Naar boven ↑

Rechtspraak

Stichting Zwembaden Hoorn/werkneemster
Rechtbank Noord-Holland, 31 oktober 2011
ECLI:NL:RBALK:2011:BU5142

Stichting Zwembaden Hoorn/werkneemster

Afwijzing ontbinding arbeidsovereenkomst zwemlerares. Arbeidsongeschiktheid bestaande uit neurologische klachten na werkzaamheden staan aan ontbinding in de weg. Geen situatieve arbeidsongeschiktheid vanwege medische klachten

Werkneemster is als zwemlerares in dienst van SZH, een stichting die twee zwembaden (een binnen- en buitenzwembad) exploiteert. In de loop van 2011 heeft werkneemster in toenemende mate last gekregen van neurologische klachten tijdens en na het verrichten van haar werkzaamheden in het binnenbad. Werkneemster heeft zich ziek gemeld en heeft daarna werk in het buitenbad verricht. Sinds de sluiting van het buitenbad in september 2011 heeft werkneemster niet meer gewerkt. Thans verzoekt SZH ontbinding van de arbeidsovereenkomst. Volgens SZH lijdt werkneemster niet aan een ziekte of gebrek, terwijl er geen passende werkzaamheden voorhanden zijn.

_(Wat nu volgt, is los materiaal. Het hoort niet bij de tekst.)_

(* ===== verification/GoproBridge.v ===== *)
(** * The discovery bridge
    ([native/include/gopro_bridge.h], [native/src/gopro_bridge.cpp])

    One worker thread pumps libusb and settles cameras, while the Dart thread
    stores to three atomics.  An [action] is one atomic step of either thread:
    the worker's steps are the points between which a store of the other thread
    can fall, and carry what the world answers during them (the hotplug events
    libusb dispatches, the devices it lists, the host and the clock while an
    entry is settled).  A run is any interleaving.  The mutex is not modelled:
    every access to the pending list is on the worker, or precedes it. *)

From stdpp Require Import strings gmap.
From S2P Require Import Prelude GlazeMeta GoproTypes GoproUsb EventCodec.
Local Open Scope Z_scope.

(** ** State *)

(** [arrived] is a [steady_clock] time point, in nanoseconds. *)
Record Pending := mkPending {
  cam : Camera;
  arrived : Z;
  last_ : Readiness;  (** the member [last] *)
}.

Record BridgeContext := mkBridgeContext {
  disco : Discovery;
  events_port : Z;
  stop : bool;
  timeout_ms : Z;
  rescan : bool;
  pending : list Pending;
}.
Lemma create_t_audit port v i s r attached :
  let m := gopro_discovery_create_t port v i s r attached in
  value m = gopro_discovery_create port v i s r attached /\
  match (value m).1 with
  | None => audit [] (ops m) = Some []
  | Some b => audit [] (ops m) = Some handle_resources /\ watching (disco (ctx b)) = true
  end.
Proof.
  cbv zeta. unfold gopro_discovery_create. destruct i, s, r; try done.
  set (d := mkDiscovery (if v =? 0 then kGoProVid else v) true true ∅).
  set (c := mkBridgeContext d port false 10000 false []).
  assert (gopro_discovery_create_t port v true true true attached tt =
    ((Some (mkBridge (value (pump_t c attached)).1 AtStart), (value (pump_t c attached)).2), tt,
     Acquire Context :: Acquire LibusbContext :: Acquire HotplugCallback :: ops (pump_t c attached) ++
     [Acquire WorkerThread])) as E.
  { unfold gopro_discovery_create_t. cbn. unfold bind at 1. cbn. fold d. fold c. unfold bind, value, ops, run_result, run_events.
    destruct (pump_t c attached tt) as [[[c1 ps1] []] ev]. done. }
  set (m := gopro_discovery_create_t _ _ _ _ _ _) in *.
  assert (value m = (Some (mkBridge (pump c attached).1 AtStart), (pump c attached).2)) as ->.
  { unfold value at 1, run_result. rewrite E. cbn [fst]. by rewrite pump_agrees. }
  assert (ops m = Acquire Context :: Acquire LibusbContext :: Acquire HotplugCallback ::
                  ops (pump_t c attached) ++ [Acquire WorkerThread]) as -> by (unfold ops at 1, run_events; by rewrite E).
  split; [cbn; fold d; fold c; by destruct (pump c attached)|]. cbn [fst]. split; [|apply pump_watching].
  cbn. rewrite audit_app, neutral_pump; [done| |done]. repeat constructor; set_solver.
Qed.
(** C13: [start] completes, and at the right time.  From every point of a run from
    [start], under any interleaving, at most one step of the worker and the
    delivery of what waits complete its future.  And the turn that completes it
    leaves [cameras] with exactly the cameras attached when the handle was
    created, so that an empty list does mean that there was none. *)
Theorem start_completes np v ms i h r attached early d0 ts d es :
  start np v ms i h r attached early = Some d0 ->
  run_turns d0 ts = Some (d, es) -> forallb (fun t => negb (is_close t)) ts = true ->
  Forall hotplug_ok attached -> Forall action_ok early -> Forall action_ok (native ts) ->
  orderly ∅ attached ->
  (exists first n d' es', first ∈ [[]; [Worker WStart]] /\
     run_turns d (first ++ repeat Deliver n) = Some (d', es') /\ started d' = true) /\
  (forall d' es', exec_turn d Deliver = Some (d', es') -> Started ∈ es' ->
     forall t, t ∈ (_current d').*1 <-> exists n, n ∈ foldl plug ∅ attached /\ t = text_of n).
Proof.
  intros Hs Hrun Hn Hat Hearly Hts Ho.
  destruct (run_from_start _ _ _ _ _ _ _ _ _ _ _ _ Hs Hat Hearly Hts Hn Hrun)
    as (b0 & ps0 & b & ps & seen & waiting & Hc & Hr & Hsp & Ht & _).
  destruct (created_start _ _ _ _ _ _ _ _ Hc) as [Hno Hb0].
  destruct (run_sentinel _ _ _ _ Hr Hb0) as [[Hpc ->]|(Hpc & rest & -> & Hrest)].
  - rewrite app_nil_r in Hsp. split.
    + assert (exists d1 es1, exec_turn d (Worker WStart) = Some (d1, es1)) as (d1 & es1 & E1).
      { destruct Ht as [Hh _ _ _ _ _ _]. cbn. rewrite Hh. destruct b as [c p]. cbn in Hpc. subst p. cbn. by do 2 eexists. }
      destruct (tracks_turn _ _ _ _ (Worker WStart) _ _ Ht eq_refl ltac:(by apply Forall_singleton) E1)
        as (b1 & ps1 & seen1 & w1 & R1 & S1 & T1 & _).
      destruct (drain _ _ _ _ T1) as (d' & es' & Hd & [_ _ _ _ _ _ Hst]).
      exists [Worker WStart], (length w1), d', (es1 ++ es'). split_and!; [by right; left| |].
      * cbn [app run_turns]. rewrite E1. cbn [mbind option_bind]. by rewrite Hd.
      * rewrite Hst, S1, existsb_app. destruct b as [c p]. cbn in Hpc. subst p. cbn in R1.
        injection R1 as _ <-. cbn. by rewrite orb_true_r.
    + intros d' es' E Hin. exfalso. apply no_sentinel_existsb in Hno. rewrite <- Hsp, existsb_app in Hno.
      apply orb_false_iff in Hno as [_ Hno]. apply (started_by_sentinel _ _ _ _ _ _ Ht E) in Hin as (p & w' & -> & Hp & _).
      cbn in Hno. unfold is_sentinel in Hno. by rewrite bool_decide_eq_true_2 in Hno.
  - split.
    + destruct (drain _ _ _ _ Ht) as (d' & es' & Hd & [_ _ _ _ _ _ Hst]).
      exists [], (length waiting), d', es'. split_and!; [by left | done|].
      rewrite Hst, Hsp, existsb_app. cbn. by rewrite orb_true_r.
    + intros d' es' E Hin. apply (started_by_sentinel _ _ _ _ _ _ Ht E) in Hin as (p & w' & -> & Hp & Hns & Ha).
      apply split_at_sentinel in Hsp as ->; [|done..]. intros t. rewrite (agrees_dom _ _ t Ha).
      assert (bridge_mirror b0 (client ∅ ps0) (foldl plug ∅ attached) [10000]) as [[_ _ _ Hdom _ _ _] _ _].
      { eapply mirror_created; [exact Hc | left | exact Ho]. }
      by rewrite Hdom.
Qed.
Definition on_usb (p : Process) (n : nat) (f : Bridge -> option (option Bridge * list posting))
    : option (Process * list (Z * bytes)) :=
  match bridges p !! n with
  | Some (Some b) =>
      match f b with
      | Some (h, ps) =>
          Some (mkProcess (vars p) (initialized p) (sessions p) (<[n := h]> (bridges p)), usb_posts ps)
      | None => None
      end
  | _ => None
  end.

(** A call, and what it posts. *)
Definition exec_call (p : Process) (c : call) : option (Process * list (Z * bytes)) :=
  match c with
  | Init i => Some (init i p, [])
  | BleCreate i port ka wt qt =>
      let p := init i p in
      Some (mkProcess (vars p) (initialized p) (sessions p ++ [gopro_ble_create port ka wt qt]) (bridges p), [])
  | BleCall n k => on_ble p n (fun h => abi h k)
  | BleDestroy n => on_ble p n gopro_ble_destroy
  | UsbCreate i port v io hs ro attached =>
      let p := init i p in
      let '(h, ps) := gopro_discovery_create port v io hs ro attached in
      Some (mkProcess (vars p) (initialized p) (sessions p) (bridges p ++ [h]), usb_posts ps)
  | UsbStep n a => on_usb p n (fun b => '(b, ps) ← GoproBridge.exec b a; Some (Some b, ps))
  | UsbDestroy n rest => on_usb p n (fun b => ps ← gopro_discovery_destroy (Some b) rest; Some (None, ps))
  end.

(** The handle a call posts for. *)
Definition origin_of (p : Process) (c : call) : option origin :=
  match c with
  | Init _ | BleCreate _ _ _ _ _ => None
  | BleCall n _ | BleDestroy n => Some (Ble n)
  | UsbCreate _ _ _ _ _ _ _ => Some (Usb (length (bridges p)))
  | UsbStep n _ | UsbDestroy n _ => Some (Usb n)
  end.

(** Every post, with the handle it is for and the call it becomes, through the
    table as it is then. *)
Fixpoint run_calls (p : Process) (cs : list call)
    : option (Process * list (option origin * (Z * bytes) * vm_call)) :=
  match cs with
  | [] => Some (p, [])
  | c :: cs =>
      '(p1, ms) ← exec_call p c;
      '(p2, calls) ← run_calls p1 cs;
      Some (p2, ((fun m => (origin_of p c, m, post (vars p1) m)) <$> ms) ++ calls)
  end.

(** ** The table before the first handle *)

(** What the VM offers for posting, if its table is of the right version. *)
Definition entry : option Z :=
  if major data =? DART_API_DL_MAJOR_VERSION then FindFunctionPointer (functions data) "Dart_PostCObject" else None.

Definition through (m : Z * bytes) : vm_call :=
  match entry with Some a => CallVm a m.1 (typed_data m.2) | None => CallNull end.

Record linked (p : Process) : Prop := {
  lk_post : initialized p <> [] -> forall m, post (vars p) m = through m;
  lk_ble : initialized p = [] -> sessions p = [];
  lk_usb : initialized p = [] -> bridges p = [];
  lk_null : initialized p = [] -> vars p !! "Dart_PostCObject"%string = Some Null;
}.
Definition candidateTypes (typeHint : option string) : list string :=
  foldl (λ types t, if bool_decide (t ∈ types) then types else types ++ [t])
    (hinted typeHint) FALLBACK.

Definition bodyFor (cfg : Config) (a : Args) (t : string) : Body :=
  {| key := NOPECHA_API_KEY cfg; type := t; sitekey := siteKey a;
     url := pageUrl a;
     action := if bool_decide (t = "recaptcha3") then Some "check" else None |}.

(** [/Invalid type/i] *)
Definition invalidType (text : string) : bool :=
  Regex.test (Regex.Lit "invalid type") (Str.toLowerCase text).

(** The polling loop [for (let i = 0; i < 20; i++)], from attempt [i] with
    [n] attempts left. *)
Fixpoint pollLoop (svc : Service) (t : string) (ticket : jsval) (i n : nat)
    : list call * option jsval :=
  match n with
  | 0 => ([], None)
  | S n' =>
      let again (extra : list call) :=
        let '(tr, res) := pollLoop svc t ticket (S i) n' in
        (Sleep 1500 :: Poll ticket :: extra ++ tr, res) in
      let found (v : jsval) := ([Sleep 1500; Poll ticket], Some v) in
      match poll svc t i with
      | Rejected => again []
      | Fulfilled r =>
          if negb (ok r) then
            again (if status r =? 429 then [Sleep 1000] else [])
          else if truthy (token (json r)) then found (token (json r))
          else if truthy (solution (json r)) then found (solution (json r))
          else if truthy (data (json r)) && isString (data (json r))
               then found (data (json r))
          else again []
      end
  end.
(** X16. Whenever the predictions of the model lie between 0 and 1, the
    level of the coronary entry, taken from the raw prediction, agrees
    with the truncated percentage shown beside it: "Alto" exactly when the
    percentage is at least 70, "Moderado" from 30 to 69, "Bajo" up to 29.
    The binary32 thresholds and the binary32 product do not drift apart
    at the boundaries. *)
Theorem coronary_level_matches_percentage E data r :
  modelo_en_unidad E -> evaluate_risk E data = Success r ->
  exists e resto,
    probabilidades_enfermedades r = e :: resto
    /\ enfermedad e = "Coronary Artery Disease"
    /\ nivel_enfermedad e = Redondeo.nivel_de_pct (probabilidad_enfermedad e).
Proof.
  intros Hm Hr.
  destruct (coronary_entry E data r Hm Hr)
    as (raw & pct & resto & -> & _ & G70 & L70 & G30 & L30).
  do 2 eexists. split; [reflexivity|]. split; [reflexivity|].
  cbn [nivel_enfermedad probabilidad_enfermedad].
  unfold nivel_riesgo_coronario, Redondeo.nivel_de_pct.
  destruct (Numpy.ge_float raw 0.70) eqn:E70.
  - specialize (G70 eq_refl).
    destruct (Z.leb_spec 70 pct); [reflexivity | lia].
  - specialize (L70 eq_refl).
    destruct (Z.leb_spec 70 pct); [lia|].
    destruct (Numpy.ge_float raw 0.30) eqn:E30.
    + specialize (G30 eq_refl).
      destruct (Z.leb_spec 30 pct); [reflexivity | lia].
    + specialize (L30 eq_refl).
      destruct (Z.leb_spec 30 pct); [lia | reflexivity].
Qed.

Lemma coronary_level_matches_percentage_witness :
  exists e resto,
    probabilidades_enfermedades Ejemplo.informe_paciente = e :: resto
    /\ enfermedad e = "Coronary Artery Disease"
    /\ nivel_enfermedad e = Redondeo.nivel_de_pct (probabilidad_enfermedad e).
Proof.
  apply (coronary_level_matches_percentage (Ejemplo.entorno_fijo 0.6999)
           (JObj Ejemplo.paciente) Ejemplo.informe_paciente).
  - intros pr x raw Hpr Hx. vm_compute in Hpr. injection Hpr as <-.
    vm_compute in Hx. injection Hx as <-. vm_compute. reflexivity.
  - vm_compute. reflexivity.
Defined.







End CoronaryFacts.

Section LevelFacts.

Import Rules Handler Spec.

(** X18. The dyslipidemia rule answers "Alto" exactly when one of the
    three high tests fires (LDL >= 160, HDL < 40, total >= 240), and
    "Bajo" exactly when none of the five tests fires. *)
Theorem dislipidemia_level_tests (ldl hdl total : float) :
  let r := calcular_dislipidemia ldl hdl total in
  (nivel r = "Alto"
   <-> fge ldl 160 || flt hdl 40 || fge total 240 = true)
  /\ (nivel r = "Bajo"
      <-> fge ldl 160 || fge ldl 130 || flt hdl 40
          || fge total 240 || fge total 200 = false).
Proof.
  cbv zeta. rewrite dislipidemia_cascade.
  destruct (flt hdl 40), (fge ldl 160), (fge total 240), (fge ldl 130),
    (fge total 200); cbn; split; split; intros H;
    try reflexivity; discriminate H.
Qed.

Lemma rule_alto_ge_80 r :
  In r [Riesgo 92 "Alto"; Riesgo 75 "Moderado"; Riesgo 45 "Moderado";
        Riesgo 10 "Bajo"; Riesgo 95 "Alto"; Riesgo 90 "Alto";
        Riesgo 85 "Alto"; Riesgo 80 "Alto"; Riesgo 60 "Moderado";
        Riesgo 50 "Moderado"; Riesgo 30 "Bajo"] ->
  nivel r = "Alto" -> 80 <= probabilidad r.
Proof.
  cbn [In]. intros H.
  repeat (destruct H as [<-|H]; [cbn; intros E; try discriminate E; lia|]).
  destruct H.
Qed.
(** * maxdefense: the two 0/1-knapsack solvers of maxdefense.hh

    A shallow embedding of [sum_armor_vector], [dynamic_max_defense] and
    [exhaustive_max_defense], followed by the properties the specification
    states about them; and of the rest of the program, the constructor of
    [ArmorItem], [load_armor_database], [filter_armor_vector],
    [print_armor_vector], [print_2d_cache] and [main], followed by
    properties of the code the specification does not state.

    Modelling choices, all read off the source:

    - [double] is an interface, [Arith]: the operations the solvers apply to
      defense values ([+], [-=], [<], [<=], [==], [!=], the literal [0] and
      the conversion from [int]).  [Binary64] instantiates it with IEEE-754
      binary64 (the kernel's primitive floats), which is what the compiled
      program computes with; [IntArith] instantiates it with the integers, on
      which every operation is exact.  [Exact] collects the laws of
      arithmetic without rounding.  The solvers are written once, for every
      [Arith]: what fails is shown by running them on [Binary64], what holds
      of them without rounding is proved for every [Exact] arithmetic.
    - [int] is a 32-bit signed integer.  The counters that are not tied to the
      size of a container, the mask [bits] and the accumulator [total_cost],
      are checked against [INT_MAX]: signed overflow is undefined behaviour
      and ends the run with [Undefined], as does a shift by 32 or more.
      Sizes and indices of vectors ([n], [i], [j], [maxcost]) are taken to fit.
    - [std::vector::at] throws [std::out_of_range]: outcome [OutOfRange].
      [assert] is enabled (no NDEBUG): outcome [AssertionFailed].
    - A [std::shared_ptr<ArmorItem>] is modelled by the item it points to: the
      solvers never write through one.
    - [size_t] is 64 bits wide; a [size_t] stored in an [int] keeps its low
      32 bits.  A [double] out of the range of [size_t] converted to it is
      undefined behaviour, as are the read of a variable that was never
      written and the dereference of a null pointer: outcome [Undefined].
    - The text a stream extraction reads a [double] from, the text an
      insertion writes for an [int] or a [double], and the truncation of a
      [double] are the standard library's: they are parameters of the
      functions that use them ([Conversions], [show_int], [show_double]).
      A file is the text in it, [None] when it cannot be opened; what is
      written to [std::cout] is the list of the lines written.

    The file has four parts: the model and the notions the properties are
    stated with; lemmas about the model; the properties of the specification,
    one theorem each, in the order C1, C3, C9, C5, C6, C8, C7, C10, C4, C2;
    further properties of the code, X1 to X25. *)

From Stdlib Require Import ZArith QArith Lqa Lia Floats Uint63 String Ascii.
From stdpp Require Import base list.

Local Open Scope Z_scope.

(** ** Outcomes of a call *)

Inductive outcome (T : Type) : Type :=
| Returned (x : T)     (* normal return *)
| AssertionFailed      (* assert(...) failed: abort() *)
| OutOfRange           (* std::out_of_range thrown by at() *)
| Undefined            (* signed overflow, over-wide shift, operator[] out of bounds *)
| OutOfFuel.           (* the bound on the iterations of the model ran out
                          (it never does: exhaustive_never_out_of_fuel) *)

Arguments Returned {T} x.
Arguments AssertionFailed {T}.
Arguments OutOfRange {T}.
Arguments Undefined {T}.
Arguments OutOfFuel {T}.

Definition bind {T U : Type} (m : outcome T) (k : T -> outcome U) : outcome U :=
  match m with
  | Returned x => k x
  | AssertionFailed => AssertionFailed
  | OutOfRange => OutOfRange
  | Undefined => Undefined
  | OutOfFuel => OutOfFuel
  end.

Notation "'let*' x ':=' m 'in' k" := (bind m (fun x => k))
  (at level 10, x pattern, m at level 100, k at level 200).

(** ** 32-bit [int] *)

Definition INT_MAX : Z := 2 ^ 31 - 1.
Definition INT_MIN : Z := - 2 ^ 31.

Definition in_int (z : Z) : bool := (INT_MIN <=? z) && (z <=? INT_MAX).

(** [a + b] on [int]: undefined when the sum leaves the type. *)
Definition int_add (a b : Z) : outcome Z :=
  if in_int (a + b) then Returned (a + b) else Undefined.

(** [a >> k] on [int]: undefined for a shift count of 32 or more. *)
Definition int_shr (a k : Z) : outcome Z :=
  if (0 <=? k) && (k <? 32) then Returned (Z.shiftr a k) else Undefined.

(** ** Vector access *)

(** [v.at(k)] with a [size_t] index. *)
Definition at_ {T : Type} (v : list T) (k : nat) : outcome T :=
  match v !! k with
  | Some x => Returned x
  | None => OutOfRange
  end.

(** [v.at(k)] with an [int] (or integral [double]) index: the conversion to
    [size_t] sends a negative index past every size. *)
Definition at_int {T : Type} (v : list T) (k : Z) : outcome T :=
  if k <? 0 then OutOfRange else at_ v (Z.to_nat k).

(** [v[k]], unchecked. *)
Definition index {T : Type} (v : list T) (k : nat) : outcome T :=
  match v !! k with
  | Some x => Returned x
  | None => Undefined
  end.

(** ** The arithmetic of [double] *)

Class Arith : Type := {
  dbl : Type;
  d0 : dbl;                      (* 0, 0.0 *)
  dadd : dbl -> dbl -> dbl;      (* a + b *)
  dsub : dbl -> dbl -> dbl;      (* a - b *)
  dltb : dbl -> dbl -> bool;     (* a < b *)
  dleb : dbl -> dbl -> bool;     (* a <= b *)
  deqb : dbl -> dbl -> bool;     (* a == b *)
  of_int : Z -> dbl              (* int converted to double *)
}.

(** [std::max(a, b)] is [(a < b) ? b : a]. *)
Definition dmax `{Arith} (a b : dbl) : dbl := if dltb a b then b else a.

(** IEEE-754 binary64. *)
Definition Binary64 : Arith := {|
  dbl := float;
  d0 := 0%float;
  dadd := PrimFloat.add;
  dsub := PrimFloat.sub;
  dltb := PrimFloat.ltb;
  dleb := PrimFloat.leb;
  deqb := PrimFloat.eqb;
  of_int := fun z =>
    if z <? 0 then PrimFloat.opp (PrimFloat.of_uint63 (Uint63.of_Z (- z)))
    else PrimFloat.of_uint63 (Uint63.of_Z z)
|}.

(** The integers: arithmetic without rounding. *)
Definition IntArith : Arith := {|
  dbl := Z;
  d0 := 0;
  dadd := Z.add;
  dsub := Z.sub;
  dltb := Z.ltb;
  dleb := Z.leb;
  deqb := Z.eqb;
  of_int := fun z => z
|}.

(** Arithmetic without rounding: the values embed in the rationals and every
    operation is the rational one. *)
Record Exact (A : Arith) : Type := {
  val : @dbl A -> Q;
  val_d0 : (val d0 == 0)%Q;
  val_dadd : forall a b, (val (dadd a b) == val a + val b)%Q;
  val_dsub : forall a b, (val (dsub a b) == val a - val b)%Q;
  val_dltb : forall a b, dltb a b = true <-> (val a < val b)%Q;
  val_dleb : forall a b, dleb a b = true <-> (val a <= val b)%Q;
  val_deqb : forall a b, deqb a b = true <-> (val a == val b)%Q;
  val_of_int : forall z, (val (of_int z) == inject_Z z)%Q
}.

Arguments val {A} _ _.

Section Solvers.

Context {A : Arith}.

(** ** Data model *)

(** class ArmorItem: description, cost in gold, defense points. *)
Record ArmorItem : Type := {
  description : string;
  cost : Z;
  defense : dbl
}.

(** typedef std::vector<std::shared_ptr<ArmorItem>> ArmorVector *)
Local Abbreviation ArmorVector := (list ArmorItem).

(** ** sum_armor_vector *)

(** The loop of [sum_armor_vector]: [total_cost += cost], [total_defense +=
    defense] for each armor in turn. *)
Fixpoint sum_loop (armors : ArmorVector) (total_cost : Z) (total_defense : dbl)
  : outcome (Z * dbl) :=
  match armors with
  | [] => Returned (total_cost, total_defense)
  | armor :: rest =>
      let* total_cost' := int_add total_cost (cost armor) in
      sum_loop rest total_cost' (dadd total_defense (defense armor))
  end.

Definition sum_armor_vector (armors : ArmorVector) : outcome (Z * dbl) :=
  sum_loop armors 0 d0.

De kantonrechter oordeelt als volgt. Onder verwijzing naar het arrest Mak/SGBO (HR 27 juni 2008, LJN BC7669) stelt SZH dat slechts sprake is van situatieve arbeidsongeschiktheid. Gezien de rapportages van de bedrijfsarts en de behandelend neuroloog, waaruit volgt dat werkneemster neurologische klachten heeft na haar werkzaamheden, wordt deze stelling niet gevolgd. Aangenomen wordt dat werkneemster ongeschikt is voor het verrichten van haar werk wegens ziekte.

Voor zover moet worden aangenomen dat de klachten van werkneemster verdwijnen zodra zij niet meer in het binnenbad werkt, is ook in dat geval sprake van ongeschiktheid voor het werk wegens ziekte. Naar het oordeel van de kantonrechter kan namelijk ook van ziekte in de zin van artikel 7:670 lid 1 BW worden gesproken indien een werknemer is uitgevallen met gezondheidsklachten die weliswaar na staking van het werk verdwijnen, maar waarvan moet worden aangenomen dat deze klachten bij werkhervatting zeer waarschijnlijk direct of na korte tijd opnieuw zullen optreden. Die situatie doet zich hier voor. Vastgesteld wordt dat de ontbinding wordt verzocht wegens en in verband met de ziekte van werkneemster. Het opzegverbod tijdens ziekte staat in dit geval aan ontbinding in de weg. Volgt afwijzing van de vordering.